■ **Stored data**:
Lemma C6_witness :
  (JObj [("image", JStr (Base64.encode "Man")); ("mediaType", JStr "image/png")] <> JNull
   /\ (forall err, images emptyWorld <> Broken err)
   /\ (forall name, In name (map fst (entriesOf (images emptyWorld))) ->
                    JS.startsWith name "2025-05-17-02-40-24" = true ->
                    JS.endsWith name ".txt" = true))
  /\ exists imageFile w2,
       McpServer.getCorrespondingImage sampleHost "2025-05-17-02-40-24.txt"
         (snd (WebServer.handleMediaRequest sampleHost
                 (WebServer.JsonBody
                    (JObj [("image", JStr (Base64.encode "Man"));
                           ("mediaType", JStr "image/png")]))
                 emptyWorld))
       = (Returned (Some imageFile), w2)
       /\ Base64.decode (McpServer.base64 imageFile) = "Man"
       /\ McpServer.mediaType imageFile = "image/png".
Proof.
  assert (Hnull : JObj [("image", JStr (Base64.encode "Man"));
                        ("mediaType", JStr "image/png")] <> JNull) by discriminate.
  assert (Hb : forall err, images emptyWorld <> Broken err) by discriminate.
  assert (Hfresh : forall name, In name (map fst (entriesOf (images emptyWorld))) ->
                    JS.startsWith name "2025-05-17-02-40-24" = true ->
                    JS.endsWith name ".txt" = true) by (intros name []).
  split; [split; [exact Hnull | split; [exact Hb | exact Hfresh]]|].
  exact (C6_image_round_trip sampleHost _ "Man" emptyWorld
           Hnull eq_refl eq_refl eq_refl Hb Hfresh).
Defined.

(** ** Occurrences in a string *)

Lemma contains_spec b s :
  contains b s = true <-> exists pre post, s = pre ++ b ++ post.
Proof.
  induction s as [|c s IH]; cbn [contains].
  - rewrite orb_false_r, prefix_spec. split.
    + intros [r Hr]. exists "", r. exact Hr.
    + intros (pre & post & H). destruct pre; [eauto | discriminate].
  - rewrite orb_true_iff, prefix_spec, IH. split.
    + intros [[r Hr] | (pre & post & H)].
      * exists "", r. exact Hr.
      * exists (String c pre), post. simpl. congruence.
    + intros (pre & post & H). destruct pre as [|x pre].
      * left. eauto.
      * right. injection H as _ H. eauto.
Qed.

Lemma appearsBeforeb_spec a b s :
  appearsBeforeb a b s = true <-> appearsBefore a b s.
Proof.
  unfold appearsBefore. induction s as [|c s IH]; cbn [appearsBeforeb].
  - rewrite orb_false_r, andb_true_iff, prefix_spec, contains_spec. split.
    + intros [[r Hr] (mid & post & H)]. rewrite Hr, drop_append in H.
      exists "", mid, post. simpl. congruence.
    + intros (pre & mid & post & H). destruct pre; [|discriminate].
      simpl in H. split; [eauto|]. rewrite H, drop_append. eauto.
  - rewrite orb_true_iff, andb_true_iff, prefix_spec, contains_spec, IH. split.
    + intros [[[r Hr] (mid & post & H)] | (pre & mid & post & H)].
      * rewrite Hr, drop_append in H. exists "", mid, post. simpl. congruence.
      * exists (String c pre), mid, post. simpl. congruence.
    + intros (pre & mid & post & H). destruct pre as [|x pre].
      * left. simpl in H. split; [eauto|]. rewrite H, drop_append. eauto.
      * right. injection H as _ H. eauto.
Qed.

(** ** Joining parts *)

Lemma join_cons sep x l :
  l <> [] -> JS.join sep (x :: l) = x ++ sep ++ JS.join sep l.
Proof. destruct l; [congruence | reflexivity]. Qed.

Lemma join_app sep a b :
  a <> [] -> b <> [] ->
  JS.join sep (a ++ b) = JS.join sep a ++ sep ++ JS.join sep b.
Proof.
  intros Ha Hb. induction a as [|x a IH]; [congruence|].
  destruct a as [|y a].
  - simpl app. rewrite join_cons by exact Hb. reflexivity.
  - change ((x :: y :: a) ++ b)%list with (x :: ((y :: a) ++ b))%list.
    rewrite join_cons by (simpl; discriminate). rewrite IH by discriminate.
    rewrite (join_cons sep x (y :: a)) by discriminate.
    rewrite !append_assoc. reflexivity.
Qed.

Lemma join_inside sep (P X Q : list string) :
  X <> [] ->
  exists pre post,
    JS.join sep (P ++ X ++ Q) = pre ++ JS.join sep X ++ post
    /\ (Q <> [] -> exists rest, post = sep ++ rest /\ rest = JS.join sep Q).
Proof.
  intros HX.
  assert (HXQ : exists post, JS.join sep (X ++ Q) = JS.join sep X ++ post
                 /\ (Q <> [] -> exists rest, post = sep ++ rest /\ rest = JS.join sep Q)).
  { destruct Q as [|q Q].
    - exists "". rewrite app_nil_r, append_nil_r. split; [reflexivity | congruence].
    - exists (sep ++ JS.join sep (q :: Q)).
      split; [apply join_app; [exact HX | discriminate] | eauto]. }
  destruct HXQ as (post & E & Hpost).
  destruct P as [|p P].
  - exists "", post. split; [exact E | exact Hpost].
  - exists (JS.join sep (p :: P) ++ sep), post. split; [|exact Hpost].
    rewrite join_app; [| discriminate | destruct X; [congruence | discriminate]].
    rewrite E, !append_assoc. reflexivity.
Qed.

(** Two groups of parts, one after the other in the list, give two
    texts, one before the other in the joined string. *)
Lemma join_appearsBefore sep (P X Q Y R : list string) :
  X <> [] -> Y <> [] ->
  appearsBefore (JS.join sep X) (JS.join sep Y)
                (JS.join sep (P ++ X ++ Q ++ Y ++ R)).
Proof.
  intros HX HY.
  destruct (join_inside sep P X (Q ++ Y ++ R) HX) as (pre & post & E & Hpost).
  destruct Hpost as (rest & -> & ->).
  { destruct Q; [destruct Y; [congruence | discriminate] | discriminate]. }
  destruct (join_inside sep Q Y R HY) as (pre' & post' & E' & _).
  exists pre, (sep ++ pre'), post'.
  rewrite E, E', !append_assoc. reflexivity.
Qed.

(** ** The order of timestamps *)

Lemma ascii_compare_cases x y :
  (Ascii.compare x y = Lt /\ (N_of_ascii x < N_of_ascii y)%N)
  \/ (Ascii.compare x y = Eq /\ N_of_ascii x = N_of_ascii y)
  \/ (Ascii.compare x y = Gt /\ (N_of_ascii y < N_of_ascii x)%N).
Proof.
  unfold Ascii.compare.
  destruct (N.compare_spec (N_of_ascii x) (N_of_ascii y)); auto.
Qed.

Lemma compare_notAfter_trans a :
  forall b c,
  notAfter String.compare a b -> notAfter String.compare b c ->
  notAfter String.compare a c.
Proof.
  unfold notAfter.
  induction a as [|x a IH]; intros [|y b] [|z c]; simpl; try congruence.
  destruct (ascii_compare_cases x y) as [[-> Hxy] | [[-> Hxy] | [-> Hxy]]];
  destruct (ascii_compare_cases y z) as [[-> Hyz] | [[-> Hyz] | [-> Hyz]]];
  destruct (ascii_compare_cases x z) as [[-> Hxz] | [[-> Hxz] | [-> Hxz]]];
  try congruence; try lia.
  apply IH.
Qed.

Lemma byTimestamp_antisym a b :
  McpServer.byTimestamp a b = CompOpp (McpServer.byTimestamp b a).
Proof. unfold McpServer.byTimestamp, JS.localeCompare. apply String.compare_antisym. Qed.

Lemma byTimestamp_trans a b c :
  notAfter McpServer.byTimestamp a b -> notAfter McpServer.byTimestamp b c ->
  notAfter McpServer.byTimestamp a c.
Proof. unfold McpServer.byTimestamp, JS.localeCompare. apply compare_notAfter_trans. Qed.

(** ** The sort gives a sorted list *)

Section Sorting.

Context {A : Type} (cmp : A -> A -> comparison).
Hypothesis cmp_antisym : forall a b, cmp a b = CompOpp (cmp b a).
Hypothesis cmp_trans :
  forall a b c, notAfter cmp a b -> notAfter cmp b c -> notAfter cmp a c.

Lemma insertSorted_HdRel x y l :
  notAfter cmp y x -> HdRel (notAfter cmp) y l ->
  HdRel (notAfter cmp) y (McpServer.insertSorted cmp x l).
Proof.
  intros Hyx Hl. destruct l as [|z l]; simpl; [constructor; exact Hyx|].
  inversion Hl; subst. destruct (cmp x z); constructor; assumption.
Qed.

Lemma insertSorted_Sorted x l :
  Sorted (notAfter cmp) l -> Sorted (notAfter cmp) (McpServer.insertSorted cmp x l).
Proof.
  induction 1 as [|y l Hs IH Hd]; simpl; [repeat constructor|].
  destruct (cmp x y) eqn:E.
  - constructor; [constructor; assumption|]. constructor. unfold notAfter. congruence.
  - constructor; [constructor; assumption|]. constructor. unfold notAfter. congruence.
  - constructor; [exact IH|]. apply insertSorted_HdRel; [|exact Hd].
    unfold notAfter. rewrite cmp_antisym, E. discriminate.
Qed.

■ **Exercise objective**:
Copy every line from the data that includes the string "images".

■ **Output for this exercise**:
   /\ (forall err, images emptyWorld <> Broken err)
   /\ (forall name, In name (map fst (entriesOf (images emptyWorld))) ->
  assert (Hb : forall err, images emptyWorld <> Broken err) by discriminate.
  assert (Hfresh : forall name, In name (map fst (entriesOf (images emptyWorld))) ->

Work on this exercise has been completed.